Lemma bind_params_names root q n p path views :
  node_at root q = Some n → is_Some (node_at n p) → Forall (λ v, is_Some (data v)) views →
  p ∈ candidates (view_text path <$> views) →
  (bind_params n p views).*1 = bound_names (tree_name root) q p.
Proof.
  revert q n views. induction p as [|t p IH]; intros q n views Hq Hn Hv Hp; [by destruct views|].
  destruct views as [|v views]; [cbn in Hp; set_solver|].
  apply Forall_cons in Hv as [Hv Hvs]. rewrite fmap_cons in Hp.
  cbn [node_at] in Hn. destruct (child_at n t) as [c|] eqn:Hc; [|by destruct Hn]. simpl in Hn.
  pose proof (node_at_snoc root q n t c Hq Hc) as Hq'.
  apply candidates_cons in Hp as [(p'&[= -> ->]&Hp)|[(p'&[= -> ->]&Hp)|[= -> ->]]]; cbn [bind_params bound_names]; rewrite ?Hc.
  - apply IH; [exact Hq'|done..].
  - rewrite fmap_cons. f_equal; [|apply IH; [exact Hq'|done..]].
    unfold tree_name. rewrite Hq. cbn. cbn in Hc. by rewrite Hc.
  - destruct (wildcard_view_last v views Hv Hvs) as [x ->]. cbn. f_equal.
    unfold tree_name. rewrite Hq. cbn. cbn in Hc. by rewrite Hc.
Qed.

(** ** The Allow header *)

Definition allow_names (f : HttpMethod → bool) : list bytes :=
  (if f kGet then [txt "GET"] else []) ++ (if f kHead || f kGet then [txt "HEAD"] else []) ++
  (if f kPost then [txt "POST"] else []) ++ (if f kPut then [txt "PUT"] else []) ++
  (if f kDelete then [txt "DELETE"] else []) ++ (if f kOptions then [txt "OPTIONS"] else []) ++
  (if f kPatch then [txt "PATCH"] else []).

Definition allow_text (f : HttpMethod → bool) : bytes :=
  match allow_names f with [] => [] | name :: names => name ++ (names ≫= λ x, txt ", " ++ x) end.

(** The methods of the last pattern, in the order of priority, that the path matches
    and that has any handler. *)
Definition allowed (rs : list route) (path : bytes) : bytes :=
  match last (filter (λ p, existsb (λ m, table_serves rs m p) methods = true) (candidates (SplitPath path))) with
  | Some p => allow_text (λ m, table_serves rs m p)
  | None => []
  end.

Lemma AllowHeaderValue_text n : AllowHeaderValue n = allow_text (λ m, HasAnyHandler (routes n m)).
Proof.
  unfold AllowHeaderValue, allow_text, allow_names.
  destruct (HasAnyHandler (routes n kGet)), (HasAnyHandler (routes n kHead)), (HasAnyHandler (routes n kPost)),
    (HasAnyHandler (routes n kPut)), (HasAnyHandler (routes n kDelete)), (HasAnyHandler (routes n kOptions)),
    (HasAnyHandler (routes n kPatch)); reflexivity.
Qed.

---

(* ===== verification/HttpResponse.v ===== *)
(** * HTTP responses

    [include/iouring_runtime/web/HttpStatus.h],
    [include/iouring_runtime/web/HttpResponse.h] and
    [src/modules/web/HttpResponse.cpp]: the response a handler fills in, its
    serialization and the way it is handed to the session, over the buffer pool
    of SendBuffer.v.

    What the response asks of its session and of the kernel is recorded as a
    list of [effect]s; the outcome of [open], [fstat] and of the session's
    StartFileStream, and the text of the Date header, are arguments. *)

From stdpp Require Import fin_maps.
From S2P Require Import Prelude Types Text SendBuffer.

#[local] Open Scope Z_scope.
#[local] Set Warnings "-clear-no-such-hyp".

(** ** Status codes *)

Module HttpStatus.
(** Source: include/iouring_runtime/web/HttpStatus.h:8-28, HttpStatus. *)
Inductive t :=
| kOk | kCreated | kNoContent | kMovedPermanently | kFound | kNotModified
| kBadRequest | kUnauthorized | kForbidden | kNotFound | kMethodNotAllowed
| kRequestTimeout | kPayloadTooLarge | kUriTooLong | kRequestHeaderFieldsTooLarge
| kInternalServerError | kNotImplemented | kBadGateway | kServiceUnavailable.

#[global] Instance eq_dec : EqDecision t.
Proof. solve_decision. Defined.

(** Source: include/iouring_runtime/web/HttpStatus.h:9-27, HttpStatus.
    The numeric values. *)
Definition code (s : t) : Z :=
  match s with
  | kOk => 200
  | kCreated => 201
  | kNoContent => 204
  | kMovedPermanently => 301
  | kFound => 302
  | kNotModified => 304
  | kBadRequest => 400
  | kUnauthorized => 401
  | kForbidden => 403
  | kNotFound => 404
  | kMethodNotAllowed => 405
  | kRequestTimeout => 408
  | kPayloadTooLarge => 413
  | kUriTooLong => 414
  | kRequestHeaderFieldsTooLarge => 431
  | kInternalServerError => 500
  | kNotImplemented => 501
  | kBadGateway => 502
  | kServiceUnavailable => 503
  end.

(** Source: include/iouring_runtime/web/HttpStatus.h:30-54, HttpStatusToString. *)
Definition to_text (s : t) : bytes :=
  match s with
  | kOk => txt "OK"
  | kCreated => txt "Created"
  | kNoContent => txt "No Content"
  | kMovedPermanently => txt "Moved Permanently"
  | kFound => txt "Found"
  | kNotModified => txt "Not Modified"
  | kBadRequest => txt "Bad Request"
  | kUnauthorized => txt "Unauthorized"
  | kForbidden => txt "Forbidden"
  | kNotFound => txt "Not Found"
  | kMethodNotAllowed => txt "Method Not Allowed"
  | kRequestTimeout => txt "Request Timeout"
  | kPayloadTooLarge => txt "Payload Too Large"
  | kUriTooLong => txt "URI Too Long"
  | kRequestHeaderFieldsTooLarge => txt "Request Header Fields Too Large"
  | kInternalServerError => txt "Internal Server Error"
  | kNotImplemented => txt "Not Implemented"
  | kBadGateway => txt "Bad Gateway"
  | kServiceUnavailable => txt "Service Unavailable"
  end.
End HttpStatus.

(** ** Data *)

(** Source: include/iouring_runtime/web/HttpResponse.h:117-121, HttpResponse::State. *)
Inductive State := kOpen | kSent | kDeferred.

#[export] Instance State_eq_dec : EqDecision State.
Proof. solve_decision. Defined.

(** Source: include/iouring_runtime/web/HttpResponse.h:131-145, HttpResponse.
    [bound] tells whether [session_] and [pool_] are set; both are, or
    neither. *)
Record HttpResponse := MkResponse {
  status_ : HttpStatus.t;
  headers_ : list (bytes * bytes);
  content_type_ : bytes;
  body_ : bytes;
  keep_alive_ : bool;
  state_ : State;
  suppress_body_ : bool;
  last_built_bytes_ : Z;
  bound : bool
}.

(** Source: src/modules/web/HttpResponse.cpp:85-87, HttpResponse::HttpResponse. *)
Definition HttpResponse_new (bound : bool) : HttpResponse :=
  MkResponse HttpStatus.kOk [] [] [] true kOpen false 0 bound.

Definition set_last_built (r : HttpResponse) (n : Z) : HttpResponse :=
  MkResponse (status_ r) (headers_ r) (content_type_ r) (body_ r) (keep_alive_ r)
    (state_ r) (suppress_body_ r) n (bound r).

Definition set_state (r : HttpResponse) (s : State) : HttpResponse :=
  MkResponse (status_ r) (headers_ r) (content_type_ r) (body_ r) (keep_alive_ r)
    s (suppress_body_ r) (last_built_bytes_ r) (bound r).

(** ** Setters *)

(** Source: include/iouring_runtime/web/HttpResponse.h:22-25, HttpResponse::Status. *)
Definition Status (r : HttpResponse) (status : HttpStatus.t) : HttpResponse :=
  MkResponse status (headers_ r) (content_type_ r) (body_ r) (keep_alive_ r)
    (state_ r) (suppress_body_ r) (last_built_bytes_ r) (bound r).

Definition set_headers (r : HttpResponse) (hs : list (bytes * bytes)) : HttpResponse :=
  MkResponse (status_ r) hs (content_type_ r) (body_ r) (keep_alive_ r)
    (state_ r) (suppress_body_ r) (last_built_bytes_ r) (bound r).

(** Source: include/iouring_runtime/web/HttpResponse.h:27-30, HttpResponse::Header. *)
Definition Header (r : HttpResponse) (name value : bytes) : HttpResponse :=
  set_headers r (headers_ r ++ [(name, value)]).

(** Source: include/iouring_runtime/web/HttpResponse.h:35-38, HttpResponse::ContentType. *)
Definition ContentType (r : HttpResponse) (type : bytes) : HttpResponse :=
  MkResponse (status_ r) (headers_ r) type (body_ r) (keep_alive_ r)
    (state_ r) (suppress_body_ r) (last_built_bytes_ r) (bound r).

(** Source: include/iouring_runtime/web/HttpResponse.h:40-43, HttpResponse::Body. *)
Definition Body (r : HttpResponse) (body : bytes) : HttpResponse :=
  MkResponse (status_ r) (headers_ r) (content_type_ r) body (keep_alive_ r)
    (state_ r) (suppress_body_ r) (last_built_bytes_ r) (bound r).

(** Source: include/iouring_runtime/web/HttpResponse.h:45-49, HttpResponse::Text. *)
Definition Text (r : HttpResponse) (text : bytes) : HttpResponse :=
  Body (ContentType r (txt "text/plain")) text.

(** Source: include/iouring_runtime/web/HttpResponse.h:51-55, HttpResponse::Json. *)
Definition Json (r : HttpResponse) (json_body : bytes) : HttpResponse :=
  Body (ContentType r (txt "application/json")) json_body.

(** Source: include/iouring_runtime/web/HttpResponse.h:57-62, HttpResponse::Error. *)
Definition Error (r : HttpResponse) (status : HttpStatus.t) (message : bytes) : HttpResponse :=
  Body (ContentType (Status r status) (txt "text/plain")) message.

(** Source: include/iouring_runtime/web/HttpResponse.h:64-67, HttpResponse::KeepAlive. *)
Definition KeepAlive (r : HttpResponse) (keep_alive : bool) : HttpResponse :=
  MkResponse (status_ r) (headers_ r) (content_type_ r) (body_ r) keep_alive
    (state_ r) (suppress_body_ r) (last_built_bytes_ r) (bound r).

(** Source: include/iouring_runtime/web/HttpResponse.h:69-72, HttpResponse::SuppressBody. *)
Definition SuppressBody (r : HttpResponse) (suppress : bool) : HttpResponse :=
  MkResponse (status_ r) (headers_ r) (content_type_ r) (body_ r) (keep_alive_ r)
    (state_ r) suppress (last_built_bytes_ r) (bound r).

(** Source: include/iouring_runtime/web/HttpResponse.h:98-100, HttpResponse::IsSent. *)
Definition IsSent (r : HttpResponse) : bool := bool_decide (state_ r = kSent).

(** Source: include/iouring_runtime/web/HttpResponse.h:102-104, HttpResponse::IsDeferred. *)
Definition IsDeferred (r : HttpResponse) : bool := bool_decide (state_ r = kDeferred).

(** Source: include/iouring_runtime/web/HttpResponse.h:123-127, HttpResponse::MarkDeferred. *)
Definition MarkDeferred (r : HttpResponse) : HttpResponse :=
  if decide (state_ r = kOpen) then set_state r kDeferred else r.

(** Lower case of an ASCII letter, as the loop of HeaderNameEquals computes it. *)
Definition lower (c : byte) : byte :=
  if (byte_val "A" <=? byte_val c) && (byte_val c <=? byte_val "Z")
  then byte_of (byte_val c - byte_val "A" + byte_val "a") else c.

--

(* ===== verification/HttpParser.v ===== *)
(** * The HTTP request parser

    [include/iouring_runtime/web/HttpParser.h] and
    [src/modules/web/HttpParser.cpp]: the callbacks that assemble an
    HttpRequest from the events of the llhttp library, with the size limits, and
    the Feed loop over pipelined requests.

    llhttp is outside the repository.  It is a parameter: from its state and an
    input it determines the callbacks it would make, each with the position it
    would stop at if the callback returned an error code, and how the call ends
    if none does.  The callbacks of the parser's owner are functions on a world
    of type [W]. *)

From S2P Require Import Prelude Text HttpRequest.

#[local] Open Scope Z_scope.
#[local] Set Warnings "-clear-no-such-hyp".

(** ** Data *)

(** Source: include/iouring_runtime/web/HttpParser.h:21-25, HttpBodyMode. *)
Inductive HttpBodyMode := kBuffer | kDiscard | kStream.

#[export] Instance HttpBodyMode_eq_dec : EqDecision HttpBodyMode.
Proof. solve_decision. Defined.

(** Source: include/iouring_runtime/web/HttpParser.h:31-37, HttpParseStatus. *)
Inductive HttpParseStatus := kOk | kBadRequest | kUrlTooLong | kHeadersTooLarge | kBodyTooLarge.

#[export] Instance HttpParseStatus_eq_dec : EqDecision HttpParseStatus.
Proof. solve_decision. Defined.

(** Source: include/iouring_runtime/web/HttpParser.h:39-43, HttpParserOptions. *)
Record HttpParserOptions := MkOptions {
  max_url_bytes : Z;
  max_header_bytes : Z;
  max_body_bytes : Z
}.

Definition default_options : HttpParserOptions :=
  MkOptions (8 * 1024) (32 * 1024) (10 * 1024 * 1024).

**What is needed:** All lines above from the one holding "Lemma bind_params_names root" to the one holding "pose proof (node_at_snoc", inclusive, are to be copied exactly; no other line is wanted.

**Answer area:**
Lemma bind_params_names root q n p path views :
  node_at root q = Some n → is_Some (node_at n p) → Forall (λ v, is_Some (data v)) views →
  p ∈ candidates (view_text path <$> views) →
  (bind_params n p views).*1 = bound_names (tree_name root) q p.
Proof.
  revert q n views. induction p as [|t p IH]; intros q n views Hq Hn Hv Hp; [by destruct views|].
  destruct views as [|v views]; [cbn in Hp; set_solver|].
  apply Forall_cons in Hv as [Hv Hvs]. rewrite fmap_cons in Hp.
  cbn [node_at] in Hn. destruct (child_at n t) as [c|] eqn:Hc; [|by destruct Hn]. simpl in Hn.
  pose proof (node_at_snoc root q n t c Hq Hc) as Hq'.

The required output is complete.